What do the chairs of Hillel and the Jewish Federations of North America have in common?


The Hillel event I previously mentioned featured a panel discussion on the home’s east lawn between Randall Kaplan, the chairman of Hillel’s International Board of Governors, and Kathy Manning, the chairwoman of the Jewish Federations of North America. 

Not a bad lineup. And that’s before you even get to the fact that they also happen to be married.

Others might spend more money on Jewish endeavors, but from their seat in something of a remote part of the Jewish world (Greensboro, N.C.), they are the top lay leaders at two of the Jewish world’s most significant organizations. Think of them as the Jewish nonprofit world’s true power couple.

In a few days I will be publishing an in-depth profile on Kaplan, who said in a lengthy interview at the Ritz Carlton in Manalapan over breakfast Tuesday that the couple spends about 70 percent of their private time talking about the Jewish world — to the point that it is actually hard for them to put the subject to rest even on vacations.

Their conversation Monday with Hillel’s donors shows that even though they run two very different organizations, they are faced with essentially the same problem: figuring out how to engage the next generation of young Jews.

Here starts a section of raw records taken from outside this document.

Lemma bos_write s b :
  wf s -> in_u 8 b -> 0 < room s ->
  exists s', write b s = Ok s' /\ wf s' /\ data s' = data s ++ [b] /\ room s' = room s - 1.
Proof.
  intros Hwf Hb Hr. unfold write.
  assert (exists s1, (if position s =? size s then flush s else Ok s) = Ok s1 /\ wf s1 /\ data s1 = data s /\ room s1 = room s /\
    position s1 < size s1) as (s1 & -> & Hwf1 & Hd1 & Hr1 & Hlt).
  { destruct (Z.eqb_spec (position s) (size s)) as [E|E].
    - destruct (bos_flush s Hwf) as (s1 & ? & ? & ? & ? & Hp0 & Hsz). exists s1. split_and!; try done. destruct Hwf as (_ & _ & ? & _). lia.
    - exists s. destruct Hwf as (? & ? & ?). split_and!; try done. lia. }
  mcbn. destruct (bos_append s1 [b] 0 1) as (buf & E & Hwf2 & Hd2 & Hr2); try (done || lia); [by constructor|].
  unfold copy_chars in E. change (Z.to_nat 1) with 1%nat in E. cbn [for_up] in E.
  change (aget [b] (0 + 0)) with (Ok b) in E. rewrite Z.add_0_r in E. cbn [mbind outcome_bind] in E.
  destruct (aset (buffer s1) (position s1) b) as [x| | |] eqn:Ex; cbn in E; [|done..]. injection E as ->. mcbn.
  eexists. split; [done|]. split_and!; [done|by rewrite Hd2, Hd1|lia].
Qed.

Lemma bos_writeBytes s source off n :
  wf s -> Forall (in_u 8) source -> 0 <= off -> 0 <= n <= room s -> off + n <= zlen source -> zlen source < 2 ^ 32 ->
  exists s', writeBytes source off n s = Ok s' /\ wf s' /\ data s' = data s ++ ztake n (zdrop off source) /\ room s' = room s - n.
Proof.
  intros Hwf Hs Ho Hn Hon H32. unfold writeBytes. pose proof Hwf as (Hin & Hp & Hsz & Hb & Hf & Hr).
  replace (u32 (size s - position s)) with (size s - position s) by (unwrap; lia).
  destruct (Z.ltb_spec n (size s - position s)).
  - destruct (bos_append s source off n) as (b & -> & Hwf1 & Hd1 & Hr1); try (done || lia). mcbn. by eexists.
  - destruct (bos_flush s Hwf) as (s1 & -> & Hwf1 & Hd1 & Hr1 & Hp1 & Hs1). mcbn. unfold filter_writeBytes.
    pose proof Hwf1 as (Hin1 & _ & _ & Hb1 & Hf1 & _). unfold room in Hr1, Hn. rewrite Hp1 in Hr1.
    destruct (writeBytes_ok (stream s1) source off n) as (i & -> & Hi & Hid & Hir); [done|done|lia..|]. mcbn.
    eexists. split; [done|]. rewrite <- Hd1. unfold data, room. cbn [stream position buffer]. rewrite Hp1, Hid. unfold ztake at 2 4. cbn.
    rewrite !app_nil_r. split_and!; [|done|lia]. repeat split; cbn; try (done || lia).
Qed.

#[global] Instance BufferedOutputStream_laws : OutputStreamLaws (BufferedOutputStream St).
Proof.
  refine {| out_wf := wf; out_data := data; out_room := room; write_ok := bos_write; writeBytes_ok := bos_writeBytes |}.
  intros s Hwf. destruct (bos_flush s Hwf) as (s' & E & ? & ? & ? & _). exists s'. split_and!; done.
Defined.

(** What is written through the buffer and flushed has arrived below. *)
Lemma bos_flush_arrives s :
  wf s -> exists s', flush s = Ok s' /\ out_data (stream s') = data s.
Proof.
  intros Hwf. destruct (bos_flush s Hwf) as (s' & E & Hwf' & Hd & _ & Hp & _). exists s'. split; [done|].
  rewrite <- Hd. unfold data. rewrite Hp. unfold ztake. by rewrite app_nil_r.
Qed.
End Spec.
End BufferedOutputStream.

(** ** [PipedInputStream] and [PipedOutputStream]

    A ring buffer: [inPosition] is where the next byte goes, -1 if the pipe is empty,
    [outPosition] where the next byte comes from. The two streams refer to each other
    by address. *)
Module Piped.

Record PipedInputStream := mk {
  source : option Z; buffer : list Z; bufferSize : Z; inPosition : Z; outPosition : Z; peekedCharacter : Z
}.

Record PipedOutputStream := mkOut { sink : option Z }.

Definition DEFAULT_BUFFER_SIZE : Z := 1024.

Definition PipedInputStream_new `{FreshMemory} (bufferSize : Z) : PipedInputStream :=
  mk None (new_bytes bufferSize) bufferSize (-1) 0 (-1).

Definition PipedOutputStream_new : PipedOutputStream := mkOut None.
Definition PipedOutputStream_input (inputStream : Z) : PipedOutputStream := mkOut (Some inputStream).

(** [input.connect(output)] of the streams at the addresses [i] and [o]. *)
Definition connect_input (i o : Z) (input : PipedInputStream) (output : PipedOutputStream) : outcome (PipedInputStream * PipedOutputStream) :=
  match source input with
  | Some _ => Throw ILLEGAL_STATE
  | None =>
    Ok (mk (Some o) (buffer input) (bufferSize input) (inPosition input) (outPosition input) (peekedCharacter input), mkOut (Some i))
  end.

Definition PipedInputStream_connected `{FreshMemory} (i o : Z) (bufferSize : Z) (output : PipedOutputStream)
    : outcome (PipedInputStream * PipedOutputStream) :=
  connect_input i o (PipedInputStream_new bufferSize) output.

Definition connect_output (i o : Z) (input : PipedInputStream) (output : PipedOutputStream) : outcome (PipedInputStream * PipedOutputStream) :=
  match sink output with Some _ => Throw ILLEGAL_STATE | None => connect_input i o input output end.

Definition set_positions (i o : Z) (s : PipedInputStream) : PipedInputStream :=
  mk (source s) (buffer s) (bufferSize s) i o (peekedCharacter s).

(** One round of the loop of [read]: how many bytes it copies and the pipe after it. *)
Definition read_round (targetBuffer : list Z) (offset remaining : Z) (s : PipedInputStream) : outcome (Z * list Z * PipedInputStream) :=
  let toCopy :=
    if outPosition s <? inPosition s then
      if remaining <? inPosition s - outPosition s then remaining else inPosition s - outPosition s
    else if remaining <? bufferSize s - outPosition s then remaining else bufferSize s - outPosition s in
  targetBuffer ← copy_chars targetBuffer offset (buffer s) (outPosition s) toCopy;
  let outPosition := s32 (outPosition s + toCopy) in
  let outPosition := if outPosition =? bufferSize s then 0 else outPosition in
  let s := if outPosition =? inPosition s then set_positions (-1) 0 s else set_positions (inPosition s) outPosition s in
  Ok (toCopy, targetBuffer, s).

Fixpoint read_loop (fuel : nat) (targetBuffer : list Z) (offset remaining ret : Z) (s : PipedInputStream)
    : outcome (Z * list Z * PipedInputStream) :=
  match fuel with
  | O => Loops
  | S fuel =>
    '(toCopy, targetBuffer, s) ← read_round targetBuffer offset remaining s;
    if (u32 (remaining - toCopy) =? 0) || (inPosition s =? -1) then Ok (s32 (u32 (ret + toCopy)), targetBuffer, s)
    else read_loop fuel targetBuffer (u32 (offset + toCopy)) (u32 (remaining - toCopy)) (u32 (ret + toCopy)) s
  end.
(* ===== verification/Terminal.v ===== *)
(** * Terminal.v: the terminal

    [lib/util/graphic/Terminal] over any screen, with the escape sequences of ANSI terminals, the line buffer between
    the keyboard and the reader, and the screens of [lib/util/graphic/LinearFrameBufferTerminal]
    (its character buffer) and [device/graphic/ColorGraphicsAdapter] (its video memory) as instances.
    The keyboard is read in [Keyboard.v]. The bell, the drawing of pixels and the thread that shows the cursor are left out. *)

From S2P Require Import UtilString Prelude Bits Streams BufferedStreams PrintStream Color.
Import Color.

(** ** The screen *)

(** What a screen reads of the terminal it belongs to *)
Record View := mkView { columns : Z; rows : Z; foregroundColor : Color; backgroundColor : Color }.

(** The virtual functions of [Terminal] *)
Class Screen (S : Type) := {
  putChar : View -> Z -> Color -> Color -> S -> outcome S;
  clear : View -> Color -> Color -> Z -> Z -> Z -> Z -> S -> outcome S;
  setPosition : View -> Z -> Z -> S -> outcome S;
  getCurrentColumn : S -> Z;
  getCurrentRow : S -> Z
}.

Module Terminal.

(** ** Data *)

Record Attributes := mkAttributes {
  foregroundBaseColor : Color; backgroundBaseColor : Color; brightForeground : bool; brightBackground : bool; invert : bool; bright : bool; dim : bool
}.

Record Modes := mkModes { echo : bool; lineAggregation : bool; ansiParsing : bool; keyboardScancodes : bool }.

Record Terminal (S : Type) := mk {
  screen : S;
  view : View;
  currentEscapeSequence : String;
  isEscapeActive : bool;
  attributes : Attributes;
  modes : Modes;
  savedColumn : Z;
  savedRow : Z;
  lineBufferStream : ByteArrayOutputStream.ByteArrayOutputStream;
  inputStream : Piped.PipedInputStream
}.
Arguments mk {S}.
Arguments screen {S} _.
Arguments view {S} _.
Arguments currentEscapeSequence {S} _.
Arguments isEscapeActive {S} _.
Arguments attributes {S} _.
Arguments modes {S} _.
Arguments savedColumn {S} _.
Arguments savedRow {S} _.
Arguments lineBufferStream {S} _.
Arguments inputStream {S} _.

Definition ESCAPE_SEQUENCE_START : Z := 27.
Definition TABULATOR_SPACES : Z := 8.
(** ["ABCDEFGHJKmnsu"] *)
Definition escapeEndCodes : list Z := [65; 66; 67; 68; 69; 70; 71; 72; 74; 75; 109; 110; 115; 117].

(** [Ansi::colorTable256] *)
Definition level (i : Z) : Z := default 0 ([0; 95; 135; 175; 215; 255] !! Z.to_nat i).
Definition color256 (i : Z) : outcome Color :=
  let base := [BLACK; RED; GREEN; YELLOW; BLUE; MAGENTA; CYAN; WHITE] in
  if (i <? 0) || (256 <=? i) then Fault
  else if i <? 8 then Ok (default BLACK (base !! Z.to_nat i))
  else if i <? 16 then Ok (Color.bright (default BLACK (base !! Z.to_nat (i - 8))))
  else if i <? 232 then Ok (rgb (level ((i - 16) / 36)) (level ((i - 16) / 6 mod 6)) (level ((i - 16) mod 6)))
  else Ok (rgb (8 + 10 * (i - 232)) (8 + 10 * (i - 232)) (8 + 10 * (i - 232))).

(** ** Colours of escape sequences *)

Definition code_at (codes : list String) (index : Z) : outcome Z := s ← element codes index; parseInt_String s.

Definition parse256Color (codes : list String) (index : Z) : outcome (Color * Z) :=
  colorIndex ← code_at codes index; c ← color256 colorIndex; Ok (c, u32 (index + 1)).

Definition parseTrueColor (codes : list String) (index : Z) : outcome (Color * Z) :=
  red ← code_at codes index;
  green ← code_at codes (u32 (index + 1));
  blue ← code_at codes (u32 (index + 2));
  Ok (rgb (u8 red) (u8 green) (u8 blue), u32 (index + 3)).
(** C17: On any layout, with no modifier pressed, echo and raw scan codes off,
    line aggregation and the parsing of escape sequences on, and room for
    the lines in the pipe to the reader, the scan codes of the key strokes
    of a text (with shift where needed) have the effect of an editor of
    lines on the terminal: the decoder and the terminal together deliver
    exactly the typed lines to the reader, and the decoder ends without
    pending modifiers. *)
Theorem typed_lines l : forall codes d t,
  Forall2 (stroke (layout d)) l codes -> holds 0 d -> Terminal.keyboardScancodes (Terminal.modes t) = false -> quiet t -> Forall (fun c => 0 < c < 256) l ->
  zlen (ByteArrayOutputStream.data (Terminal.lineBufferStream t)) + zlen l < 2 ^ 31 - 2 -> zlen (fold_left edit l (input_state t)).2 <= Piped.bufferSize (Terminal.inputStream t) ->
  exists d' b p, key_run (concat codes) d t = Ok (d', Terminal.with_input b p t) /\ holds 0 d' /\ quiet (Terminal.with_input b p t) /\ input_state (Terminal.with_input b p t) = fold_left edit l (input_state t).
Proof.
  induction l as [|c l IH]; intros codes d t Hs Hd Hraw Hq Hl Hlen Hroom.
  - apply Forall2_nil_inv_l in Hs as ->. exists d, (Terminal.lineBufferStream t), (Terminal.inputStream t). by destruct t.
  - apply Forall2_cons_inv_l in Hs as (code & codes' & Hc & Hs & ->). apply Forall_cons in Hl as [Hc0 Hl]. rewrite zlen_cons in Hlen. pose proof (zlen_nonneg l). cbn [fold_left] in Hroom.
    destruct (type_ok c t Hq Hc0) as (b & p & E & Hq1 & Hs1 & Hz); [lia|pose proof (edit_grows l (edit (input_state t) c)); lia|].
    destruct (stroke_run c code d t b p Hd Hc) as (d1 & E1 & Hd1 & Hl1); [lia|done|done|].
    destruct (IH codes' d1 (Terminal.with_input b p t)) as (d2 & b2 & p2 & E2 & Hd2 & Hq2 & Hs2); [by rewrite Hl1|done|done|done|done| |by rewrite Hs1; cbn; rewrite Hz|].
    { change (ByteArrayOutputStream.data (Terminal.lineBufferStream (Terminal.with_input b p t))) with (input_state (Terminal.with_input b p t)).1. rewrite Hs1. pose proof (edit_line (input_state t) c). cbn [input_state fst] in *. lia. }
    exists d2, b2, p2. rewrite Hs1 in Hs2. cbn [concat]. by rewrite key_run_app, E1, ok_bind, E2.
Qed.
End Typing.

(** ["ls"], a wrong ["L"] that is taken back, and the end of the line, on a German keyboard *)
Definition sample_decoder : KeyDecoder := mkDecoder 0 (mkKey 0 0 0 false) DeLayout.

Lemma typed_lines_witness : exists d' b p,
  @key_run _ _ sample_memory [38; 166; 31; 159; 42; 38; 166; 170; 14; 142; 28; 156] sample_decoder (Terminal.setEcho false sample) = Ok (d', Terminal.with_input b p (Terminal.setEcho false sample)) /\
  input_state (Terminal.with_input b p (Terminal.setEcho false sample)) = ([], [108; 115; 10]).
Proof.
  assert (Hplain : forall code, In code [38; 31; 14; 28] -> plain_code code). { intros code [<-|[<-|[<-|[<-|[]]]]]; (split; [lia|by apply (bool_decide_eq_false _)]). }
  destruct (@typed_lines _ _ sample_memory [108; 115; 76; 8; 10] [[38; 166]; [31; 159]; [42; 38; 166; 170]; [14; 142]; [28; 156]] sample_decoder (Terminal.setEcho false sample)) as (d' & b & p & E & _ & _ & Hs).
  - constructor; [|constructor; [|constructor; [|constructor; [|constructor; [|constructor]]]]].
    + apply (stroke_normal _ _ 38); [by apply Hplain; cbn; tauto|done].
    + apply (stroke_normal _ _ 31); [by apply Hplain; cbn; tauto|done].
    + apply (stroke_shift _ _ 38 42); [by apply Hplain; cbn; tauto|done|by left].
    + apply (stroke_normal _ _ 14); [by apply Hplain; cbn; tauto|done].
    + apply (stroke_normal _ _ 28); [by apply Hplain; cbn; tauto|done].
  - done.
  - done.
  - split_and!; try (by vm_compute); repeat constructor; by vm_compute.
  - repeat (constructor; [lia|]). constructor.
  - by vm_compute.
  - by vm_compute.
  - exists d', b, p. split; [exact E|]. rewrite Hs. by vm_compute.
Defined.

(** *** Keys that lock *)

Definition locks : list (Z * Z) := [(58, CAPS_LOCK); (70, SCROLL_LOCK); (69, NUM_LOCK)].

Definition lock_ok (bit m : Z) : bool :=
  let k := toggle bit (mkKey 0 0 m false) in
  negb (modifier k =? m) && (modifier (toggle bit k) =? m) && eqb (getModifier CTRL_LEFT k) (getModifier CTRL_LEFT (mkKey 0 0 m false)).

Lemma lock_bits code bit m : (code, bit) ∈ locks -> in_u 8 m -> lock_ok bit m = true.
Proof.
  intros Hin Hm. assert (forallb (fun l => forallb (fun n => lock_ok l.2 (Z.of_nat n)) (seq 0 256)) locks = true) as Hall by (vm_compute; reflexivity).
  rewrite forallb_forall in Hall. apply list_elem_of_In in Hin. apply Hall in Hin. rewrite forallb_forall in Hin. rewrite <- (Z2Nat.id m) by (unfold in_u in Hm; lia). apply Hin. apply in_seq. unfold in_u in Hm. lia.
Qed.

Lemma lock_step code bit d : (code, bit) ∈ locks -> getModifier CTRL_LEFT (currentKey d) = false ->
  parseScancode code d = Ok (false, mkDecoder 0 (toggle bit (setPressed true (currentKey d))) (layout d)) /\
  parseScancode (code + 128) d = Ok (false, mkDecoder 0 (toggle bit (setPressed false (currentKey d))) (layout d)).
Proof.
  intros Hin Hc. unfold locks in Hin. apply elem_of_cons in Hin as [[= -> ->]|Hin]; [done|]. apply elem_of_cons in Hin as [[= -> ->]|Hin]; [done|]. apply list_elem_of_singleton in Hin as [= -> ->].
  destruct d as [prefix [a s m pr] l]. unfold getModifier in Hc. cbn in Hc. split; unfold parseScancode, parse_code, getModifier; cbn; by rewrite Hc.
Qed.

(** Caps Lock, Num Lock and Scroll Lock change their modifier when the key goes down and change it back when it goes up. *)
Theorem lock_released code bit d :
  (code, bit) ∈ locks -> in_u 8 (modifier (currentKey d)) -> getModifier CTRL_LEFT (currentKey d) = false ->
  exists d1 d2, parseScancode code d = Ok (false, d1) /\ modifier (currentKey d1) <> modifier (currentKey d) /\
    parseScancode (code + 128) d1 = Ok (false, d2) /\ modifier (currentKey d2) = modifier (currentKey d).
Proof.
  intros Hin Hm Hc. pose proof (lock_bits code bit _ Hin Hm) as Hb. unfold lock_ok in Hb. apply andb_prop in Hb as [Hb Hb3]. apply andb_prop in Hb as [Hb1 Hb2].
  apply negb_true_iff, Z.eqb_neq in Hb1. apply Z.eqb_eq in Hb2. apply eqb_prop in Hb3. destruct (lock_step code bit d Hin Hc) as [E1 _]. rewrite E1. eexists _, _. split; [reflexivity|]. split; [exact Hb1|].
  split; [apply (lock_step code bit); [done|]; etrans; [exact Hb3|exact Hc]|]. exact Hb2.
Qed.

According to Manning, who took over as the Jewish Federations’ chairwoman back in the fall, the federations are looking at four components of the challenge of connecting with younger Jews:

  • Jews now are on the move. While it might have been a given in the past that Jews either would stay where they were or move to one of the large U.S. cities that have major Jewish populations like New York, now it seems more of them are moving west and south to communities that do not have great Jewish infrastructure.
  • Young people these days also have far more choices than they ever did, and they are less concerned about their survival as Jews than their grandparents might have been. While in the past Jews might have found a common bond because their Judaism in an anti-Semitic world put them in the same boat and made them need each other, now the broader American society generally embraces Jews and has made cultural Jewish staples its own. “The mainstream is embracing and marrying our children,” she said.
  • Young people feel more individualistic and entitled than they ever have in the past, she said. They are no longer willing to join organizations and wait to take their place at the table. Instead they will find another table that suits their needs.
  • Young people don’t feel an innate connection with Israel anymore.

Over at Hillel, Randall Kaplan is working with the organization to figure out how to connect with the estimated 400,000 Jewish young adults who are on college campuses at any given time.

The organization is essentially raising the bar for what qualifies as a successful Hillel: “We used to talk about how to connect with 30 percent of kids on campus," he said. "Now we are trying to figure out how to get to 60 percent."

It’s a tough goal, especially because so many college students now come to campus with little or no Jewish background. For that same reason, Hillel is increasingly seen in some communal circles as the last, best chance for helping many young adults find a way to engage in Jewish life.

"We have to be very sophisticated in the way that we approach them and come to the table with a broad spectrum of opportunities," Kaplan said. "Many come from interfaith families and are exploring how they want to be Jewish. For others, the fire is not lit. We are the Jewish community center on campus. It’s the place we have to think about how to inspire people.”